◆ TASK TO CARRY OUT ◆
Give again, exactly as written, each line of the material below starting at the line that contains "match ReadItemData e" and ending at the line that contains "let m := relay_Close id reason now m in". Both ends count, and no other line does.

◆ EXTRACTED ENTRIES ◆

◆ ◆ ◆ ◆ ◆ ◆ ◆

Record SessionRecordingMetadata : Type := mkMeta {
  md_SessionID : string;
  md_TenantID : string;
  md_EndpointID : string;
  md_BundleID : string;
  md_EvidenceItemID : string;
  md_RecordingState : string;
  md_RecordingBytes : Z;
  md_FrameCount : Z;
  md_Encryption : string;
}.

#[local] Instance eta_SessionRecordingMetadata : Eta SessionRecordingMetadata :=
  fun x => mkMeta (md_SessionID x) (md_TenantID x) (md_EndpointID x) (md_BundleID x)
    (md_EvidenceItemID x) (md_RecordingState x) (md_RecordingBytes x) (md_FrameCount x) (md_Encryption x).

(** [bufio.MaxScanTokenSize]: a [Scanner] whose buffer fills with a line that
    has not ended stops there. *)
Definition MaxScanTokenSize : nat := Z.to_nat 65536.

Definition drop_cr (s : string) : string := TrimSuffix s (String "013" EmptyString).

Fixpoint scan_pieces (l : list string) : list string :=
  match l with
  | [] => []
  | [last] =>
    if String.eqb last EmptyString || (MaxScanTokenSize <=? String.length last)%nat then [] else [drop_cr last]
  | line :: l' =>
    if (MaxScanTokenSize <=? String.length line)%nat then [] else drop_cr line :: scan_pieces l'
  end.

(** The lines a [bufio.Scanner] returns. *)
Definition scan_lines (data : string) : list string := scan_pieces (split_byte newline data).

Definition parse_lines (lines : list string) : list TerminalFrame :=
  omap (fun line => if String.eqb (TrimSpace line) EmptyString then None else unmarshal_frame line) lines.

Definition recording_meta (s : Session) : SessionRecordingMetadata :=
  mkMeta (SessionID s) (TenantID s) (EndpointID s) (BundleID s) (EvidenceItemID s) (RecordingState s)
    (RecordingBytes s) (FrameCount s)
    (if String.eqb (BundleID s) EmptyString then "none" else "AES-256-GCM (Evidence Store)")%string.

Definition with_count (n : nat) (md : SessionRecordingMetadata) : SessionRecordingMetadata :=
  md <| md_FrameCount := Z.of_nat n |>.

Definition GetSessionRecording (tenantID id : string) (m : Mgr)
    : Mgr * result string (list TerminalFrame * SessionRecordingMetadata) :=
  match GetSession id m with
  | Err e => (m, Err e)
  | Ok (m, s) =>
    (m, if negb (String.eqb (TenantID s) tenantID) then Err "tenant mismatch"%string else
        let meta := recording_meta s in
        match Frames s with
        | _ :: _ => Ok (Frames s, with_count (length (Frames s)) meta)
        | [] =>
          match evidenceStore m, String.eqb (EvidenceItemID s) EmptyString with
          | Some e, false =>
            match ReadItemData e (TenantID s) (EvidenceItemID s) with
            | Err err => Err ("read encrypted frames from evidence store: " ++ err)%string
            | Ok plaintext =>
              let frames := parse_lines (scan_lines plaintext) in
              Ok (frames, with_count (length frames) meta)
            end
          | _, _ => Ok ([], meta)
          end
        end)
  end.

(** ** Ending sessions *)

(** The session side of [PairedRelay.Close]. *)
Definition close_session_state (reason : string) (now : Z) (s : Session) : Session :=
  s <| State := StateClosed |> <| ClosedAt := Some now |>
    <| CloseReason ::= fun c => if String.eqb c EmptyString then reason else c |>.

(** The relay side: both connections and every watcher go. *)
Definition close_relay (pr : PairedRelay P) : PairedRelay P :=
  pr <| closed := true |> <| opConn := None |> <| agentConn := None |> <| watchers := [] |>.

(** [PairedRelay.Close], once per relay. *)
Definition relay_Close (id reason : string) (now : Z) (m : Mgr) : Mgr :=
  match sessions m !! id with
  | None => m
  | Some s =>
    match relay s with
    | None => m
    | Some pr =>
      if closed pr then m else
      let s := close_session_state reason now s <| relay := Some (close_relay pr) |> in
      let m := put s m in
      let m := updateDurableState id StateClosed (StartedAt s) (Some now) reason
                 (OperatorConnected s) (AgentConnected s) m in
      fst (SealSessionRecording id now m)
    end
  end.

Definition CloseSession (id reason : string) (now : Z) (m : Mgr) : Mgr * result string unit :=
  match GetSession id m with
  | Err _ => (m, Err "session not found"%string)
  | Ok (m, s) =>
    let s := s <| State := StateClosed |> <| ClosedAt := Some now |> <| CloseReason := reason |> in
    let m := put s m in
    let m := updateDurableState id StateClosed (StartedAt s) (Some now) reason
               (OperatorConnected s) (AgentConnected s) m in
    let m := relay_Close id reason now m in
    (fst (SealSessionRecording id now m), Ok tt)
  end.

Definition IsLive (s : Session) : bool := live (State s).

(** [RotateOperatorToken]; [token] is the fresh identifier. *)
Definition RotateOperatorToken (id token : string) (m : Mgr) : Mgr * result string string :=
  match GetSession id m with
  | Err e => (m, Err e)
  | Ok (m, s) =>
    if ended (State s) then (m, Err "session is in terminal state"%string) else
    let s := s <| OperatorToken := token |> <| OperatorTokenHash := HashToken token |> in
    (updateDurableOperatorToken id (HashToken token) (put s m), Ok token)
  end.

(** [SessionEnd]: ended, state, reason, started, found. *)
Definition SessionEnd (id : string) (m : Mgr) : option (bool * SessionState * string * bool) :=
  match (match sessions m !! id with Some s => Ok s | None => loadDurableSession id m end) with
  | Err _ => None
  | Ok s => Some (ended (State s), State s, CloseReason s, bool_decide (is_Some (StartedAt s)))
  end.

(** ** The sweeper *)

Definition flush_one (m : Mgr) (s : Session) : Mgr :=
  updateRecordingProgress (SessionID s) (RecordingState s) (RecordingBytes s) (FrameCount s) (IdleExpiresAt s) m.

Definition flushDirty (m : Mgr) : Mgr :=
  let rows := List.filter (fun s => dirty s) (map snd (map_to_list (sessions m))) in
  fold_left flush_one rows (m <| sessions ::= fmap (fun s => s <| dirty := false |>) |>).

(** What the sweep does to an expired session in memory. *)
Definition expire_session (now : Z) (m : Mgr) (x : expiredSessionInfo) : Mgr :=
  m <| sessions ::= alter (fun s => s <| State := x_NewState x |> <| ClosedAt := Some now |>
    <| CloseReason ::= fun c => if String.eqb c EmptyString then x_Reason x else c |>) (x_SessionID x) |>.

Definition Sweep (now : Z) (m : Mgr) : Mgr :=
  let m := flushDirty m in
  let '(m, expired) := sweepExpiredSessions now (connectTimeout m) m in
  let m := fold_left (expire_session now) expired m in
  let ids := map x_SessionID expired in
  let m := fold_left (fun m id => relay_Close id "timeout" now m) ids m in
  fold_left (fun m id => fst (SealSessionRecording id now m)) ids m.

(** [Manager.Close]: every relay, then what was not yet written. *)
Definition Manager_Close (now : Z) (m : Mgr) : Mgr :=
  flushDirty (fold_left (fun m id => relay_Close id "manager_closed" now m)
                (map fst (map_to_list (sessions m))) m).

End Manager.

End terminal.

◆ ◆ ◆ ◆ ◆ ◆ ◆

◆ RESPONSE AREA ◆
            match ReadItemData e (TenantID s) (EvidenceItemID s) with
            | Err err => Err ("read encrypted frames from evidence store: " ++ err)%string
            | Ok plaintext =>
              let frames := parse_lines (scan_lines plaintext) in
              Ok (frames, with_count (length frames) meta)
            end
          | _, _ => Ok ([], meta)
          end
        end)
  end.

(** ** Ending sessions *)

(** The session side of [PairedRelay.Close]. *)
Definition close_session_state (reason : string) (now : Z) (s : Session) : Session :=
  s <| State := StateClosed |> <| ClosedAt := Some now |>
    <| CloseReason ::= fun c => if String.eqb c EmptyString then reason else c |>.

(** The relay side: both connections and every watcher go. *)
Definition close_relay (pr : PairedRelay P) : PairedRelay P :=
  pr <| closed := true |> <| opConn := None |> <| agentConn := None |> <| watchers := [] |>.

(** [PairedRelay.Close], once per relay. *)
Definition relay_Close (id reason : string) (now : Z) (m : Mgr) : Mgr :=
  match sessions m !! id with
  | None => m
  | Some s =>
    match relay s with
    | None => m
    | Some pr =>
      if closed pr then m else
      let s := close_session_state reason now s <| relay := Some (close_relay pr) |> in
      let m := put s m in
      let m := updateDurableState id StateClosed (StartedAt s) (Some now) reason
                 (OperatorConnected s) (AgentConnected s) m in
      fst (SealSessionRecording id now m)
    end
  end.

Definition CloseSession (id reason : string) (now : Z) (m : Mgr) : Mgr * result string unit :=
  match GetSession id m with
  | Err _ => (m, Err "session not found"%string)
  | Ok (m, s) =>
    let s := s <| State := StateClosed |> <| ClosedAt := Some now |> <| CloseReason := reason |> in
    let m := put s m in
    let m := updateDurableState id StateClosed (StartedAt s) (Some now) reason
               (OperatorConnected s) (AgentConnected s) m in
    let m := relay_Close id reason now m in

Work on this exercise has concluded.